Even with the simplest of podcasts, you’ll want to trim your interviews, add intros and outros and mix in music. The good news is that the two best options for doing this are completely free. Audacity, which works on any platform. And GarageBand, which comes free with every Mac.

Both programs work the same way. You import each element of your podcast as a separate track and then cut, trim and move them around to create a single audio file to upload to your host. You can also adjust levels and apply filters to make your voice sound more professional. They can seem a little overwhelming at first but there are plenty of great ‘How to’ videos on YouTube to take you through every step of the way. Just search ‘How to edit a podcast in Audacity/GarageBand' to get started.

If there’s one thing that will immediately elevate your podcast it’s music. It sets the tone, captures a mood, and immediately adds a sheen of professionalism. 
It is also the quickest way to get yourself into trouble. Music publishers will subpoena you before you can hum the chorus to Ed Sheeran's Galway Girl. YouTube has an audio library of free music and sound effects. Other services like Premium Beat and Artlist offer royalty-free music for a small fee.

Where to host your podcast

Podcasts need to be hosted somewhere, and there are many companies offering their services. Prices range from as little as $US5 a month, depending on the amount of storage you need and the services you want. Most companies offer a hassle-free listing of your podcast on all the major streaming platforms such as Spotify, Google and Apple. But, if you want detailed statistics, which is vital for monetizing your podcast, or a dedicated webpage, which is useful for listing your episode notes, you’ll pay more. Choose a hosting plan that suits both your needs and your budget and gives you the option to upgrade as your podcast grows.

Eye-catching cover art is essential. Look at the cover art of your favorite podcasts for inspiration, then brief a designer at sites such as Fiverr and Upwork. Prices are surprisingly reasonable and the results are much more professional than you’d be able to produce yourself.

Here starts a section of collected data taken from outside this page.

(** [await Promise.all(...)] over the promises of a batch. *)
Lemma Promise_all_children (cs : list ChildRun) :
  (first_rejection (map child_promise cs) = None /\
   settled (Promise_all (map child_promise cs))
   = Fulfilled (map child_output cs) /\
   forall c, In c cs -> exits_zero c = true)
  \/
  (exists c, In c cs /\ exits_zero c = false /\
     settled (Promise_all (map child_promise cs))
     = Rejected (mkError (failure_text c)) /\
     forall c', In c' cs -> exits_zero c' = false ->
                close_at c <= close_at c').
Proof.
  unfold Promise_all.
  destruct (first_rejection (map child_promise cs)) as [[t e]|] eqn:Hf.
  - right. destruct (first_rejection_some _ Hf) as [[p [Hin [Hs Ht]]] Hmin].
    apply in_map_iff in Hin; destruct Hin as [c [<- Hc]].
    rewrite child_promise_settled in Hs.
    exists c; destruct (exits_zero c) eqn:Hz; [discriminate|].
    injection Hs as <-. repeat split; auto.
    intros c' Hc' Hz'. simpl in Ht; subst t.
    apply (Hmin (child_promise c') (mkError (failure_text c'))).
    + now apply in_map.
    + rewrite child_promise_settled, Hz'; reflexivity.
  - left.
    assert (Hall : forall c, In c cs -> exits_zero c = true).
    { intros c Hc. destruct (exits_zero c) eqn:Hz; auto.
      exfalso; eapply (first_rejection_exists (map child_promise cs)); eauto.
      - apply in_map; eauto.
      - rewrite child_promise_settled, Hz; reflexivity. }
    repeat split; auto. simpl.
    now rewrite fulfilled_values_children.
Qed.

End BatchOutcome.

(** ** How the handlers run *)

Section HandlerRuns.

Variable env : Env.

(** A handler made of one awaited call. *)
Lemma single_call_run (args : list str) (done : str -> str) (label : str) :
  (try
     (p <- executeClearToolCommand cleartool args ;;
      output <- await p ;;
      ret (text_content (done output)))
   catch error =>
     ret (text_content (label ++ message error))) env []
  = (call_trace env 0 cleartool args,
     Fulfilled
       (text_content
          (if exits_zero (env 0 cleartool args)
           then done (child_output (env 0 cleartool args))
           else label ++ failure_text (env 0 cleartool args)))).
Proof.
  unfold try_catch, bind. rewrite executeClearToolCommand_run.
  unfold await. rewrite child_promise_settled. simpl.
  destruct (exits_zero (env 0 cleartool args)); reflexivity.
Qed.

(** A handler made of one call per path, awaited together. *)
Lemma batch_call_run (argv : str -> list str) (paths : list str)
  (done label : str) :
  (try
     (ps <- mapM (fun path =>
                    executeClearToolCommand cleartool (argv path)) paths ;;
      results <- await (Promise_all ps) ;;
      ret (text_content (done ++ LF ++ Js.join LF results)))
   catch error =>
     ret (text_content (label ++ message error))) env []
  = (batch_trace env 0 cleartool argv paths,
     Fulfilled
       (text_content
          match settled
                  (Promise_all
                     (map child_promise
                        (children
                           (batch_trace env 0 cleartool argv paths))))
          with
          | Fulfilled results => done ++ LF ++ Js.join LF results
          | Rejected error => label ++ message error
          end)).
Proof.
  unfold try_catch, bind. rewrite mapM_executeClearToolCommand.
  unfold await. simpl.
  destruct (settled _); reflexivity.
Qed.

Promoting and monetizing your podcast

As soon as you’ve decided on a name for your podcast, set up accounts on all the major social media platforms to help promote it. Promotion can be simple as a post saying ‘Hey, the new episode is now live’. Or you could post an audio excerpt from the episode to whet listeners' appetites. Some podcast hosts give you the tools to create these excerpts as part of your package. And there are plenty of YouTube tutorials on how to do it, too. Networking with other podcasters is another great way to raise your profile. Get in touch with similar podcasters and offer yourself as a guest. Or better, still, have them as a guest on your podcast. Chances are they’ll spread the word on their social platforms, especially if you make it easy for them by providing cover art, audio excerpts and so on for them to post.

Contact any publication – online or real-world – that publishes ‘Best podcast’ lists or focuses on subjects similar to yours and let them know about your podcast so they can in turn let their readers know. Realistically, unless your podcast is hugely successful, the options to make money from your podcast are limited. Sponsorship is probably your best bet, especially if your topic is specialized. Even a small listenership is valuable if it is exactly the right kind of customer businesses are looking for. You probably won’t make much money at first – maybe just enough to cover your costs – but as your audience grows, so too will the opportunity to finance your travels through podcasting.